A finales de los años cincuenta, por allá entre el quinto y sexto grado, época de grandes hazañas tecnológicas, época del lanzamiento del primer satélite artificial, época del Sputnik y de Laika, la primera perrita en llegar al espacio y orbitar la Tierra, o la del profesor Jacques Piccard y su batiscafo Trieste, ese extraño artefacto sumergible que superó por vez primera los cinco mil metros en las profundidades oceánicas. A ese profesor, segunda generación de una familia de inventores y exploradores, nacido en Bruselas, lo veíamos más en las barajitas coleccionables que en los libros. La mayoría de los muchachos viendo aquellas pequeñas policromías con las que jugábamos “pared”, tratando de “rucharnos”, nos divertíamos imaginando cómo sería el año 2000. Sí, aquel mágico momento, aquella lejana meta para ese entonces, esa fantástica división psicológica que concluiría con nuestro siglo XX y nos conduciría a la no menos fantaseada centuria del XXI.

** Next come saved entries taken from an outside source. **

(** An address with the name of no plan: the plan's page is shown, and the message is one
    that only the home page shows. *)
Example unknown_plan_unseen :
  let p := foldl (sample_step false) (mount (λ k, if String.eqb k "plan" then Some "b" else None))
    [StoreEvent (Arrive 0 [Body (index_of "a")]); StoreEvent (Arrive 0 [Body (index_of "a")]);
     StoreEvent (Arrive 0 [])] in
  showPlanView p = true ∧ plan_shown p = false ∧
  planError (st_plan (store (vis p))) = Some "Plan not found: b".
Proof. by vm_compute. Qed.

(** Going back from the editor to the home page's address leaves the editor open. *)
Example back_stays_in_editor :
  let p := run_app first_page
    [CreateNew; StoreEvent (Pop {| state_view := VUndefined; state_tab := VUndefined;
       state_selected := VUndefined; state_plan := VUndefined; url_param := no_params |})] in
  currentView p = HomeView ∧ showPlanView p = true ∧ activeNav p = "editor".
Proof. by vm_compute. Qed.
(** ** Every event *)

Lemma step_kept p e : honest p e → kept p → kept (step p e).
Proof.
  intros He Hk. pose proof Hk as [Ha Hc Hs Hp]. destruct e as [m gs vs ms|b|s|i ok|]; cbn.
  - destruct He as (Hg & Hv & Hm & Hn). by apply (render_kept _ _ _ _ p).
  - by apply (render_kept _ _ _ _ p).
  - destruct (here p) as [c|] eqn:Hh.
    + destruct (Hc c eq_refl) as [Hir Hco].
      match goal with |- context [if ?b then _ else _] => destruct b eqn:Hb end.
      * split; [by apply (apps_ok_same p); cbn|intros c'; cbn; rewrite Hh; intros [= <-]|cbn; rewrite Hh; exact Hs|exact Hp].
        split; [done|]. destruct (isReady c); [|done]. destruct Hco as (? & ? & _). split_and!; [done..|by left].
      * split; [by apply (apps_ok_same p); cbn|intros c'; cbn; rewrite Hh; intros [= <-]|cbn; rewrite Hh; exact Hs|exact Hp].
        split; [done|]. destruct (isReady c); [|done]. destruct Hco as (Hob & ? & _). split_and!; [done..|]. right.
        rewrite Hob, bool_decide_true, andb_true_r in Hb by by apply Hir.
        apply negb_false_iff, orb_true_iff in Hb. exact Hb.
    + split; [by apply (apps_ok_same p); cbn|intros c; cbn; by rewrite Hh|cbn; rewrite Hh; exact Hs|exact Hp].
  - by apply started_kept.
  - destruct (here p) as [c|] eqn:Hh; [|done]. destruct (refit c) eqn:Href; [|done].
    destruct (Hc c eq_refl) as [Hir Hco]. destruct (isReady c) eqn:Hr; [|destruct Hco as (_ & _ & Hx); congruence].
    destruct Hco as (Hob & (st & g & Hst & Hg & Hd & _) & Hsu).
    match goal with |- kept (fit ?k p) => destruct (fit_shows p k) as (c' & Hh' & Hsh & Hr' & Ho' & Ha' & Hob' & _);
      [done|by exists st, g|]; destruct (fit_rest p k) as (Eap & Ede & Esu & Esi & Eop & Epl) end.
    split.
    + apply (apps_ok_same p); [done..| |done]. rewrite Hh', Hh. cbn. unfold owner. by rewrite Ho', Ha'.
    + intros c'' Hc''. rewrite Hh' in Hc''. injection Hc'' as <-. split; [by rewrite Ha', Hr'|]. rewrite Hr', Hob', Esu, Esi. done.
    + rewrite Hh'. unfold shows_canvas. rewrite Eop, Epl. exact Hs.
    + unfold graph_of. rewrite Epl. exact Hp.
Qed.
(** * WebRTC peer-to-peer signaling: a shallow embedding and its properties

    The development follows the JavaScript sources of the front end:

    - [utils/signalingOptimizer.js]: [optimizeIceCandidates],
      [ConnectionQualityMonitor], [ConnectionStateManager],
      [setupFallbackMechanism];
    - [services/SignalingService.js]: the signaling channel adapter;
    - [services/WebRTCService.js]: the registry of peer connections;
    - [components/OptimizedMeeting.js]: [handleSignalingMessage].

    JavaScript objects that are mutated in place (arrays, the services, the
    platform's [RTCPeerConnection]) are modelled by explicit state passing;
    a call that can [throw] returns a [completion]. *)

From Stdlib Require Import ZArith Floats String Sorting.Sorted.
From stdpp Require Import gmap strings list fin_maps.

Open Scope string_scope.
Open Scope list_scope.
Open Scope Z_scope.

(** ** JavaScript preliminaries *)

(** The outcome of a call: a value, or an exception thrown to the caller. *)
Inductive completion (A : Type) : Type :=
  | Normal (v : A)
  | Throw (e : string).
Arguments Normal {A} v.
Arguments Throw {A} e.

(** [String.prototype.includes]. *)
Definition includes (s needle : string) : bool :=
  match String.index 0 needle s with
  | Some _ => true
  | None => false
  end.

(** [Array.prototype.findIndex]: the index of the first element that
    satisfies [p], [-1] when there is none. *)
Fixpoint findIndex_from {A : Type} (p : A → bool) (i : Z) (l : list A) : Z :=
  match l with
  | [] => -1
  | x :: l' => if p x then i else findIndex_from p (i + 1) l'
  end.

Definition findIndex {A : Type} (p : A → bool) (l : list A) : Z :=
  findIndex_from p 0 l.

(** [Array.prototype.filter] with the three-argument callback
    [(element, index, self)]; it builds a new array. *)
Fixpoint filter_from {A : Type} (p : A → Z → bool) (i : Z) (l : list A)
  : list A :=
  match l with
  | [] => []
  | x :: l' =>
      if p x i then x :: filter_from p (i + 1) l'
      else filter_from p (i + 1) l'
  end.

Definition Array_filter {A : Type} (p : A → Z → list A → bool)
    (self : list A) : list A :=
  filter_from (λ x i, p x i self) 0 self.

(** [Array.prototype.sort] with a comparator.  ECMAScript requires the sort
    to be stable; the order of the result is then fixed by the comparator,
    and a stable insertion sort computes it.  [cmp a b > 0] puts [a] after
    [b]. *)
Fixpoint sort_insert {A : Type} (cmp : A → A → Z) (x : A) (l : list A)
  : list A :=
  match l with
  | [] => [x]
  | y :: l' =>
      if 0 <? cmp x y then y :: sort_insert cmp x l' else x :: y :: l'
  end.

Definition Array_sort {A : Type} (cmp : A → A → Z) (l : list A) : list A :=
  foldr (sort_insert cmp) [] l.
Lemma inputs_frame_stable l : frame_stable (λ s, input_items (messages s) = l).
Proof.
  split; try (intros; assumption).
  - intros i f s Hf Hs. simpl. rewrite input_items_alter; [exact Hs| |].
    + intros x. specialize (Hf (MInput x)).
      destruct (f (MInput x)); simpl in Hf; [congruence|contradiction].
    + intros r k e a. specialize (Hf (MOutput r k e a)).
      destruct (f (MOutput r k e a)); simpl in Hf; [contradiction|reflexivity].
  - intros item k s Hs.
    change (input_items (messages (exec (ensureOutputEntry item k) s)) = l).
    rewrite ensureOutputEntry_messages. destruct (existing_entry k s).
    + rewrite input_items_alter; [exact Hs|reflexivity|reflexivity].
    + by rewrite input_items_splice.
  - intros k s Hs.
    change (input_items (messages (exec (ensureOutputEntryFromSnapshot k) s)) = l).
    rewrite ensureOutputEntryFromSnapshot_messages.
    destruct (snapshot_item k s) as [[r it]|]; [|exact Hs].
    destruct (existing_entry k s).
    + rewrite input_items_alter; [exact Hs|reflexivity|reflexivity].
    + by rewrite input_items_splice.
Qed.

Lemma addInput_messages input s :
  messages (exec (addInput input) s) = messages s ++ [MInput input].
Proof.
  unfold addInput. rewrite !exec_bind. cbn [gets modify fst snd].
  match goal with
  | |- context [exec emitChange ?s0] => destruct (emitChange_shape s0) as (log & flag & ->)
  end.
  unfold registerItemId.
  destruct (input_id input) as [i|]; [destruct (String.eqb i ""%string)|]; reflexivity.
Qed.

Lemma call_input_items (c : Call) (s : Session) :
  input_items (messages (exec (call c) s))
  = input_items (messages s) ++ added_inputs [c].
Proof.
  destruct c as [input|ref event]; simpl call.
  - rewrite addInput_messages. unfold input_items. by rewrite omap_app.
  - simpl added_inputs. rewrite app_nil_r.
    apply (handleEvent_by_kind _ (inputs_frame_stable (input_items (messages s))));
      auto; intros _; split; intros; assumption.
Qed.

Lemma run_input_items (cs : list Call) (s : Session) :
  input_items (messages (run cs s)) = input_items (messages s) ++ added_inputs cs.
Proof.
  revert s. induction cs as [|c cs IH]; intros s; simpl run.
  - by rewrite app_nil_r.
  - rewrite IH, call_input_items, <- app_assoc. f_equal.
    unfold added_inputs. simpl. by destruct c.
Qed.

Lemma new_session_input_items source inputs response :
  input_items (messages (new_session source inputs response)) = inputs.
Proof.
  unfold new_session, construct. rewrite exec_bind_unit.
  assert (Hin : ∀ s, input_items (messages (exec (for_each inputs addInput) s))
                     = input_items (messages s) ++ inputs).
  { induction inputs as [|x xs IH]; intros s; simpl.
    - by rewrite app_nil_r.
    - rewrite exec_bind_unit, IH, addInput_messages.
      unfold input_items at 1. rewrite omap_app, <- app_assoc. reflexivity. }
  set (s1 := exec (for_each inputs addInput) (fresh_session source)).
  assert (H1 : input_items (messages s1) = inputs) by apply Hin.
  destruct response as [r|]; [|exact H1].
  revert H1. generalize s1. clear s1.
  change (preserves (λ s, input_items (messages s) = inputs)
            (snap <- clone_response r ;;
             modify (set_responseSnapshot (Some snap)) ;;
             modify (set_status (default Idle (rp_status r))) ;;
             syncOutputsFromSnapshot)%session).
  pose proof (inputs_frame_stable inputs) as HI.
  apply preserves_bind; [apply clone_response_pres, HI|intros snap].
  apply preserves_bind; [apply preserves_modify; intros; assumption|intros _].
  apply preserves_bind; [apply preserves_modify; intros; assumption|intros _].
  apply syncOutputsFromSnapshot_pres, HI.
Qed.

(** The input messages of the transcript are the inputs the session was
    constructed with followed by the inputs added since, in that order:
    no event adds, drops, changes or reorders an input. *)
Theorem inputs_are_those_added source inputs response (cs : list Call) :
  input_items (getMessages (run cs (new_session source inputs response)))
  = inputs ++ added_inputs cs.
Proof.
  unfold getMessages. by rewrite run_input_items, new_session_input_items.
Qed.

(** ** The position map of a reachable session *)

(** In a reachable session the position map is exact: the position it
    gives for an output index holds an output message with that output
    index, the lookup by that output index returns that position, and no
    other output index is sent to it. *)
Theorem position_map_exact source inputs response (cs : list Call) k p :
  let s := run cs (new_session source inputs response) in
  outputIndexToMessageIndex s !! k = Some p →
  (∃ r e a, getMessages s !! p = Some (MOutput r k e a)) ∧
  findOutputEntry None (Some k) s = Some p ∧
  (∀ k', outputIndexToMessageIndex s !! k' = Some p → k' = k).
Proof.
  intros s Hk. destruct (run_ordered source inputs response cs) as [_ Hmap].
  fold s in Hmap. destruct (Hmap k p Hk) as (m & Hm & Hkey).
  destruct m as [x|r k0 e a]; [discriminate|]. injection Hkey as ->.
  split; [by exists r, e, a|]. split.
  - unfold findOutputEntry, existing_entry, output_at. simpl. by rewrite Hk, Hm.
  - intros k' Hk'. destruct (Hmap k' p Hk') as (m' & Hm' & Hkey').
    rewrite Hm in Hm'. injection Hm' as <-. simpl in Hkey'. congruence.
Qed.

Lemma position_map_exact_witness :
  (∃ r e a, getMessages sample_stream !! 0 = Some (MOutput r 0 e a)) ∧
  findOutputEntry None (Some 0) sample_stream = Some 0 ∧
  (∀ k', outputIndexToMessageIndex sample_stream !! k' = Some 0 → k' = 0).
Proof.
  apply (position_map_exact sample_ids [] None
           [CallHandleEvent 0 (EvLifecycle LCreated (sample_response []));
            CallHandleEvent 1
              (EvOutputItemAdded 0 (IMessage "msg_1" "assistant" "in_progress" []))]
           0 0).
  vm_compute. reflexivity.
Defined.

Había una variada gama de “hipótesis” que brotaban como cotufas de aquellas fértiles y afiebradas mentes, como las de Ángel, el gordito Ramiro, el silencioso Alfonso y de tantos otros chicos de once y doce años. Entre las fantasías más comunes estaban las ciudades submarinas a las que se le llegaría en pequeños sumergibles, y no era para menos, después de conocer las hazañas de Piccard. Pero también entre los favoritos se hallaban los coches voladores que imaginábamos realizando peligrosas piruetas entre los rascacielos de las grandes ciudades. Y ni hablar de las urbes lunares, abovedadas con enormes cúpulas de plástico para retener el vital oxigeno y proteger a la gente y a las edificaciones de las frecuentes lluvias de meteoritos. También pensábamos en los hombres cohete, raspando como locos por los cielos urbanos, y hasta en la televisión tridimensional y en películas con olor, capaces de reproducir los perfumes más embriagantes y las fetideces más repugnantes en sus diferentes escenas.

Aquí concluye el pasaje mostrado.